The security lost is zero, and the freedom gained is immense.
> It’s also not working too well to keep Android devices secure.
There is no evidence that malware is utilizing these vectors to any measurable degree.
If you don't want to control your device, that's fine, but don't spread FUD that carefully design6 user-controllable devices are less secure than closed devices, when the opposite is true in practice. See XCodeghost and others.
It’s unfortunate that having true control over the software on your device no longer exists in that form: but it’s good that users aren’t infected with malware. These are not mutually exclusive opinions I don’t think?
Sadly as Windows, Office and Android have proven multiple times, extensibility without security knobs comes with an heavy price.

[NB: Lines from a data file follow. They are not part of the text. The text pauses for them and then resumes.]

(* ===== verification/OptimizerSpec.v ===== *)
(** * What the optimizer's rules preserve (optimizer/*.rs)

    A plan denotes a list of rows; a row binds variables to data.  Filters, joins,
    projections, unions, limits and sorts have their meaning here; an operator no
    rule looks into means any function of the rows of its children.  The evaluation
    of conditions is a parameter with two laws, [Evaluator]: a conjunction holds
    when both sides hold, and a condition depends on its variables only.  This is the
    relational meaning of plans, not what the executor does with them (a top-k node
    means the first rows of the sort; nulls, types and errors of conditions are in
    [EvaluatorSpec], the operators in [OperatorsSpec], [JoinsSpec] and [SortingSpec]).
    [row_rules] are the rules of optimizer/mod.rs that move filters and limits, a part
    of its list. *)
From stdpp Require Import base list gmap strings numbers.
From Stdlib Require Import ZArith Lia Bool.
From S2P Require Import Prelude Codec Stats Catalog LogicalPlan Optimizer.
Open Scope nat_scope.

(** ** Meaning of plans *)

Section meaning.
Context {D : Type} `{!EqDecision D}.
Local Abbreviation Env := (gmap string D).

Record Interp := mkInterp {
  table_rows : string → option (string * option nat) → list D;
  index_rows : string → string → BoundExpression → list D;
  truth : BoundExpression → Env → bool;
  value : BoundExpression → Env → D;
  sorted_by : list BoundOrderByItem → list Env → list Env;
  common_values : list string → list (list Env) → Env → list D;
  other : LogicalOperator → list (list Env) → list Env;
}.
Class Evaluator (I : Interp) := {
  truth_and a b ρ : truth I (ELogical a And b) ρ = truth I a ρ && truth I b ρ;
  truth_local e ρ ρ' : (∀ x, x ∈ extract_variables e → ρ !! x = ρ' !! x) → truth I e ρ = truth I e ρ';
}.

Hence Win32 and UWP containers, Android black listing of NDK and SDK APIs, with hardware sandboxes, plugins removal on browsers, moving stuff back into multi-processes with IPC,...
Original BlackBerry os was just bare metal programming on an embedded x86. Before they went with Java there was not even the pretense of protection, you just read other apps’ data if you wanted to.
The development scene for is still alive and kicking, but it definitely have reduced in the amount of "WOW" software being released throughout the years.
The jailbreaking scene? As far as I could tell, it had been reduced to a shadow of its former self, with an ever-larger share of toxic people stirring up drama as the "old guard" left the community.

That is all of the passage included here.